**PROBLEM REQUIREMENTS:** Restate word for word the lines in the listing below, starting at the line containing "(in_congestion_recovery nr) d." and ending at the line containing "let init := u64 (10 * size) in", both included; leave out the rest.

------

(* ===== verification/NewReno.v ===== *)
(** * NewReno congestion control

    [ssl/quic/cc_newreno.c], the controller of RFC 9002, section 7.  [now] is
    what the clock of the controller returns.  An output location of the
    diagnostics is its contents, [None] when it is not bound.  A parameter is
    given by what [OSSL_PARAM_locate_const] and the access to it yield. *)

From stdpp Require Import base numbers list option tactics.
From Stdlib Require Import ZArith Lia Bool.
From S2P Require Import Prelude SafeMath OsslTime.

Set Default Goal Selector "!".
Local Open Scope Z_scope.

Definition QUIC_MIN_INITIAL_DGRAM_LEN : Z := 1200.
Definition MIN_MAX_INIT_WND_SIZE : Z := 14720.
Definition OSSL_CC_LOST_FLAG_PERSISTENT_CONGESTION : Z := Z.shiftl 1 0.

Record newreno_diag := mk_diag {
  d_max_dgram_payload_len : option Z;
  d_cur_cwnd_size : option Z;
  d_min_cwnd_size : option Z;
  d_cur_bytes_in_flight : option Z;
  d_cur_state : option Z
}.

Record OSSL_CC_NEWRENO := mk_nr {
  k_init_wnd : Z;
  k_min_wnd : Z;
  k_loss_reduction_factor_num : Z;
  k_loss_reduction_factor_den : Z;
  persistent_cong_thresh : Z;
  max_dgram_size : Z;
  bytes_in_flight : Z;
  cong_wnd : Z;
  slow_start_thresh : Z;
  bytes_acked : Z;
  cong_recovery_start_time : Z;
  processing_loss : bool;
  tx_time_of_last_loss : Z;
  in_congestion_recovery : bool;
  nr_diag : newreno_diag
}.

(** Updates of fields. *)
Definition nr_params (nr : OSSL_CC_NEWRENO) (init min num den thresh dgram : Z) : OSSL_CC_NEWRENO :=
  mk_nr init min num den thresh dgram (bytes_in_flight nr) (cong_wnd nr) (slow_start_thresh nr) (bytes_acked nr)
    (cong_recovery_start_time nr) (processing_loss nr) (tx_time_of_last_loss nr) (in_congestion_recovery nr) (nr_diag nr).
Definition nr_wnd (nr : OSSL_CC_NEWRENO) (wnd thresh acked start : Z) (rec : bool) : OSSL_CC_NEWRENO :=
  mk_nr (k_init_wnd nr) (k_min_wnd nr) (k_loss_reduction_factor_num nr) (k_loss_reduction_factor_den nr) (persistent_cong_thresh nr)
    (max_dgram_size nr) (bytes_in_flight nr) wnd thresh acked start (processing_loss nr) (tx_time_of_last_loss nr) rec (nr_diag nr).
Definition nr_flight (nr : OSSL_CC_NEWRENO) (n : Z) : OSSL_CC_NEWRENO :=
  mk_nr (k_init_wnd nr) (k_min_wnd nr) (k_loss_reduction_factor_num nr) (k_loss_reduction_factor_den nr) (persistent_cong_thresh nr)
    (max_dgram_size nr) n (cong_wnd nr) (slow_start_thresh nr) (bytes_acked nr)
    (cong_recovery_start_time nr) (processing_loss nr) (tx_time_of_last_loss nr) (in_congestion_recovery nr) (nr_diag nr).
Definition nr_loss (nr : OSSL_CC_NEWRENO) (p : bool) (t acked : Z) : OSSL_CC_NEWRENO :=
  mk_nr (k_init_wnd nr) (k_min_wnd nr) (k_loss_reduction_factor_num nr) (k_loss_reduction_factor_den nr) (persistent_cong_thresh nr)
    (max_dgram_size nr) (bytes_in_flight nr) (cong_wnd nr) (slow_start_thresh nr) acked
    (cong_recovery_start_time nr) p t (in_congestion_recovery nr) (nr_diag nr).
Definition nr_set_diag (nr : OSSL_CC_NEWRENO) (d : newreno_diag) : OSSL_CC_NEWRENO :=
  mk_nr (k_init_wnd nr) (k_min_wnd nr) (k_loss_reduction_factor_num nr) (k_loss_reduction_factor_den nr) (persistent_cong_thresh nr)
    (max_dgram_size nr) (bytes_in_flight nr) (cong_wnd nr) (slow_start_thresh nr) (bytes_acked nr)
    (cong_recovery_start_time nr) (processing_loss nr) (tx_time_of_last_loss nr) (in_congestion_recovery nr) d.

(** ** Operations *)

(** [if (p != NULL) *p = v] *)
Definition put_diag (p : option Z) (v : Z) : option Z := match p with Some _ => Some v | None => None end.

Definition newreno_update_diag (nr : OSSL_CC_NEWRENO) : OSSL_CC_NEWRENO :=
  let d := nr_diag nr in
  nr_set_diag nr (mk_diag
    (put_diag (d_max_dgram_payload_len d) (max_dgram_size nr))
    (put_diag (d_cur_cwnd_size d) (cong_wnd nr))
    (put_diag (d_min_cwnd_size d) (k_min_wnd nr))
    (put_diag (d_cur_bytes_in_flight d) (bytes_in_flight nr))
    (put_diag (d_cur_state d) (if in_congestion_recovery nr then 82 else if cong_wnd nr <? slow_start_thresh nr then 83 else 65))).

Definition newreno_set_max_dgram_size (nr : OSSL_CC_NEWRENO) (size : Z) : OSSL_CC_NEWRENO :=
  let is_reduced := size <? max_dgram_size nr in
  let max_init_wnd := u64 (2 * size) in
  let max_init_wnd := if max_init_wnd <? MIN_MAX_INIT_WND_SIZE then MIN_MAX_INIT_WND_SIZE else max_init_wnd in
  let init := u64 (10 * size) in
  let init := if max_init_wnd <? init then max_init_wnd else init in
  let nr := nr_params nr init (u64 (2 * size)) (k_loss_reduction_factor_num nr) (k_loss_reduction_factor_den nr) (persistent_cong_thresh nr) size in
  let nr := if is_reduced then nr_wnd nr init (slow_start_thresh nr) (bytes_acked nr) (cong_recovery_start_time nr) (in_congestion_recovery nr) else nr in
  newreno_update_diag nr.

Definition newreno_reset (nr : OSSL_CC_NEWRENO) : OSSL_CC_NEWRENO :=
  let nr := nr_params nr (k_init_wnd nr) (k_min_wnd nr) 1 2 3 (max_dgram_size nr) in
  let nr := nr_wnd nr (k_init_wnd nr) (2 ^ 64 - 1) 0 ossl_time_zero false in
  nr_loss (nr_flight nr 0) false ossl_time_zero 0.

(** The zeroed structure, set up; [None] when the allocation fails. *)
Definition newreno_new (alloc : bool) : option OSSL_CC_NEWRENO :=
  if negb alloc then None
  else
    let nr := mk_nr 0 0 0 0 0 0 0 0 0 0 0 false 0 false (mk_diag None None None None None) in
    Some (newreno_reset (newreno_set_max_dgram_size nr QUIC_MIN_INITIAL_DGRAM_LEN)).

(** [p]: no such parameter, or its value, [None] when it is not a size. *)
Definition newreno_set_input_params (nr : OSSL_CC_NEWRENO) (p : option (option Z)) : bool * OSSL_CC_NEWRENO :=
  match p with
  | None => (true, nr)
  | Some None => (false, nr)
  | Some (Some value) => if value <? QUIC_MIN_INITIAL_DGRAM_LEN then (false, nr) else (true, newreno_set_max_dgram_size nr value)
  end.

(** [p]: no such parameter, or what its location holds if its type and size
    fit; [None] for a return of 0, else [*pp]. *)
Definition bind_diag (p : option (option Z)) : option (option Z) :=
  match p with
  | None => Some None
  | Some None => None
  | Some (Some v) => Some (Some v)
  end.

Definition rebind (new old : option Z) : option Z := match new with Some v => Some v | None => old end.

Definition newreno_bind_diagnostic (nr : OSSL_CC_NEWRENO) (p1 p2 p3 p4 p5 : option (option Z)) : bool * OSSL_CC_NEWRENO :=
  match bind_diag p1, bind_diag p2, bind_diag p3, bind_diag p4, bind_diag p5 with
  | Some n1, Some n2, Some n3, Some n4, Some n5 =>
      let d := nr_diag nr in
      (true, newreno_update_diag (nr_set_diag nr (mk_diag (rebind n1 (d_max_dgram_payload_len d)) (rebind n2 (d_cur_cwnd_size d))
         (rebind n3 (d_min_cwnd_size d)) (rebind n4 (d_cur_bytes_in_flight d)) (rebind n5 (d_cur_state d)))))
  | _, _, _, _, _ => (false, nr)
  end.

(** [b]: whether the parameter is present. *)
Definition unbind_diag (b : bool) (old : option Z) : option Z := if b then None else old.

Definition newreno_unbind_diagnostic (nr : OSSL_CC_NEWRENO) (b1 b2 b3 b4 b5 : bool) : bool * OSSL_CC_NEWRENO :=
  let d := nr_diag nr in
  (true, nr_set_diag nr (mk_diag (unbind_diag b1 (d_max_dgram_payload_len d)) (unbind_diag b2 (d_cur_cwnd_size d))
     (unbind_diag b3 (d_min_cwnd_size d)) (unbind_diag b4 (d_cur_bytes_in_flight d)) (unbind_diag b5 (d_cur_state d)))).

Definition newreno_in_cong_recovery (nr : OSSL_CC_NEWRENO) (tx_time : Z) : bool :=
  ossl_time_compare tx_time (cong_recovery_start_time nr) <=? 0.

Definition newreno_cong (now : Z) (nr : OSSL_CC_NEWRENO) (tx_time : Z) : OSSL_CC_NEWRENO :=
  if newreno_in_cong_recovery nr tx_time then nr
  else
    let '(thresh, err) := safe_muldiv_u 64 (cong_wnd nr) (k_loss_reduction_factor_num nr) (k_loss_reduction_factor_den nr) false in
    let thresh := if err then 2 ^ 64 - 1 else thresh in
    nr_wnd nr (if thresh <? k_min_wnd nr then k_min_wnd nr else thresh) thresh (bytes_acked nr) now true.

Definition newreno_flush (now : Z) (nr : OSSL_CC_NEWRENO) (flags : Z) : OSSL_CC_NEWRENO :=
  if negb (processing_loss nr) then nr
  else
    let nr := newreno_cong now nr (tx_time_of_last_loss nr) in
    let nr := if negb (Z.land flags OSSL_CC_LOST_FLAG_PERSISTENT_CONGESTION =? 0)
              then nr_wnd nr (k_min_wnd nr) (slow_start_thresh nr) (bytes_acked nr) ossl_time_zero (in_congestion_recovery nr) else nr in
    newreno_update_diag (nr_loss nr false (tx_time_of_last_loss nr) (bytes_acked nr)).

Definition newreno_get_tx_allowance (nr : OSSL_CC_NEWRENO) : Z :=
  if cong_wnd nr <=? bytes_in_flight nr then 0 else u64 (cong_wnd nr - bytes_in_flight nr).

Definition newreno_get_wakeup_deadline (nr : OSSL_CC_NEWRENO) : Z :=
  if 0 <? newreno_get_tx_allowance nr then ossl_time_zero else ossl_time_infinite.

Definition newreno_on_data_sent (nr : OSSL_CC_NEWRENO) (num_bytes : Z) : OSSL_CC_NEWRENO :=
  newreno_update_diag (nr_flight nr (u64 (bytes_in_flight nr + num_bytes))).

Definition newreno_is_cong_limited (nr : OSSL_CC_NEWRENO) : bool :=
  if cong_wnd nr <=? bytes_in_flight nr then true
  else
    let wnd_rem := u64 (cong_wnd nr - bytes_in_flight nr) in
    ((cong_wnd nr <? slow_start_thresh nr) && (wnd_rem <=? cong_wnd nr / 2)) || (wnd_rem <=? u64 (3 * max_dgram_size nr)).

Definition newreno_on_data_acked (nr : OSSL_CC_NEWRENO) (tx_time tx_size : Z) : OSSL_CC_NEWRENO :=
  let nr := nr_flight nr (u64 (bytes_in_flight nr - tx_size)) in
  let nr :=
    if negb (newreno_is_cong_limited nr) then nr
    else if newreno_in_cong_recovery nr tx_time then nr
    else if cong_wnd nr <? slow_start_thresh nr then
      nr_wnd nr (u64 (cong_wnd nr + tx_size)) (slow_start_thresh nr) (bytes_acked nr) (cong_recovery_start_time nr) false
    else
      let acked := u64 (bytes_acked nr + tx_size) in
      if cong_wnd nr <=? acked then
        nr_wnd nr (u64 (cong_wnd nr + max_dgram_size nr)) (slow_start_thresh nr) (u64 (acked - cong_wnd nr)) (cong_recovery_start_time nr) false
      else nr_wnd nr (cong_wnd nr) (slow_start_thresh nr) acked (cong_recovery_start_time nr) false in
  newreno_update_diag nr.

Definition newreno_on_data_lost (nr : OSSL_CC_NEWRENO) (tx_time tx_size : Z) : bool * OSSL_CC_NEWRENO :=
  if bytes_in_flight nr <? tx_size then (false, nr)
  else
    let nr := nr_flight nr (bytes_in_flight nr - tx_size) in
    let last := ossl_time_max (tx_time_of_last_loss nr) tx_time in
    let nr :=
      if negb (processing_loss nr) then
        if ossl_time_compare tx_time (tx_time_of_last_loss nr) <=? 0 then nr
        else nr_loss nr true last 0
      else nr_loss nr true last (bytes_acked nr) in
    (true, newreno_update_diag nr).

Definition newreno_on_data_lost_finished (now : Z) (nr : OSSL_CC_NEWRENO) (flags : Z) : OSSL_CC_NEWRENO := newreno_flush now nr flags.

Definition newreno_on_data_invalidated (nr : OSSL_CC_NEWRENO) (num_bytes : Z) : OSSL_CC_NEWRENO :=
  newreno_update_diag (nr_flight nr (u64 (bytes_in_flight nr - num_bytes))).

Definition newreno_on_ecn (now : Z) (nr : OSSL_CC_NEWRENO) (largest_acked_time : Z) : OSSL_CC_NEWRENO :=
  newreno_flush now (nr_loss nr true largest_acked_time 0) 0.

(** ** Runs

    The packets in flight, with the time they were sent and their size, are a
    list; an acknowledgement or a loss names one of them. *)
Inductive nr_op :=
  | NSent (tx_time tx_size : Z)
  | NAcked (i : nat)
  | NLost (i : nat)
  | NLostFinished (now flags : Z)
  | NInvalidated (i : nat)
  | NEcn (now largest_acked_time : Z)
  | NDgram (size : Z).

Definition nr_step (op : nr_op) (s : OSSL_CC_NEWRENO * list (Z * Z)) : OSSL_CC_NEWRENO * list (Z * Z) :=
  let '(nr, pkts) := s in
  match op with
  | NSent t n => (newreno_on_data_sent nr n, pkts ++ [(t, n)])
  | NAcked i => match pkts !! i with Some (t, n) => (newreno_on_data_acked nr t n, delete i pkts) | None => s end
  | NLost i => match pkts !! i with Some (t, n) => (snd (newreno_on_data_lost nr t n), delete i pkts) | None => s end
  | NLostFinished now flags => (newreno_on_data_lost_finished now nr flags, pkts)
  | NInvalidated i => match pkts !! i with Some (_, n) => (newreno_on_data_invalidated nr n, delete i pkts) | None => s end
  | NEcn now t => (newreno_on_ecn now nr t, pkts)
  | NDgram size => (snd (newreno_set_input_params nr (Some (Some size))), pkts)
  end.

Definition nr_run (ops : list nr_op) (s : OSSL_CC_NEWRENO * list (Z * Z)) : OSSL_CC_NEWRENO * list (Z * Z) :=
  fold_left (fun s op => nr_step op s) ops s.

Definition in_flight (pkts : list (Z * Z)) : Z := foldr (fun p acc => snd p + acc) 0 pkts.

Definition nr_op_ok (op : nr_op) : Prop :=
  match op with
  | NSent _ n => 0 <= n < 2 ^ 32
  | NDgram size => 0 <= size < 2 ^ 32
  | _ => True
  end.

(** [k] bounds the number of calls made. *)
Record nr_inv (k : Z) (nr : OSSL_CC_NEWRENO) (pkts : list (Z * Z)) : Prop := {
  ni_sizes : Forall (fun p => 0 <= snd p < 2 ^ 32) pkts;
  ni_count : Z.of_nat (length pkts) <= k;
  ni_flight : bytes_in_flight nr = in_flight pkts;
  ni_dgram : QUIC_MIN_INITIAL_DGRAM_LEN <= max_dgram_size nr < 2 ^ 32;
  ni_min : k_min_wnd nr = 2 * max_dgram_size nr;
  ni_init : k_min_wnd nr <= k_init_wnd nr <= 2 ^ 33;
  ni_factor : k_loss_reduction_factor_num nr = 1 /\ k_loss_reduction_factor_den nr = 2;
  ni_wnd : 2 * QUIC_MIN_INITIAL_DGRAM_LEN <= cong_wnd nr <= (k + 2) * 2 ^ 32;
  ni_acked : 0 <= bytes_acked nr <= k * 2 ^ 32
}.

Lemma in_flight_app l1 l2 : in_flight (l1 ++ l2) = in_flight l1 + in_flight l2.
Proof. induction l1 as [|p l1 IH]; cbn [in_flight foldr app]; [done|]. fold (in_flight (l1 ++ l2)). fold (in_flight l1). lia. Qed.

------

**TASK SOLUTION:**
    (cong_recovery_start_time nr) (processing_loss nr) (tx_time_of_last_loss nr) (in_congestion_recovery nr) d.

(** ** Operations *)

(** [if (p != NULL) *p = v] *)
Definition put_diag (p : option Z) (v : Z) : option Z := match p with Some _ => Some v | None => None end.

Definition newreno_update_diag (nr : OSSL_CC_NEWRENO) : OSSL_CC_NEWRENO :=
  let d := nr_diag nr in
  nr_set_diag nr (mk_diag
    (put_diag (d_max_dgram_payload_len d) (max_dgram_size nr))
    (put_diag (d_cur_cwnd_size d) (cong_wnd nr))
    (put_diag (d_min_cwnd_size d) (k_min_wnd nr))
    (put_diag (d_cur_bytes_in_flight d) (bytes_in_flight nr))
    (put_diag (d_cur_state d) (if in_congestion_recovery nr then 82 else if cong_wnd nr <? slow_start_thresh nr then 83 else 65))).

Definition newreno_set_max_dgram_size (nr : OSSL_CC_NEWRENO) (size : Z) : OSSL_CC_NEWRENO :=
  let is_reduced := size <? max_dgram_size nr in
  let max_init_wnd := u64 (2 * size) in
  let max_init_wnd := if max_init_wnd <? MIN_MAX_INIT_WND_SIZE then MIN_MAX_INIT_WND_SIZE else max_init_wnd in
  let init := u64 (10 * size) in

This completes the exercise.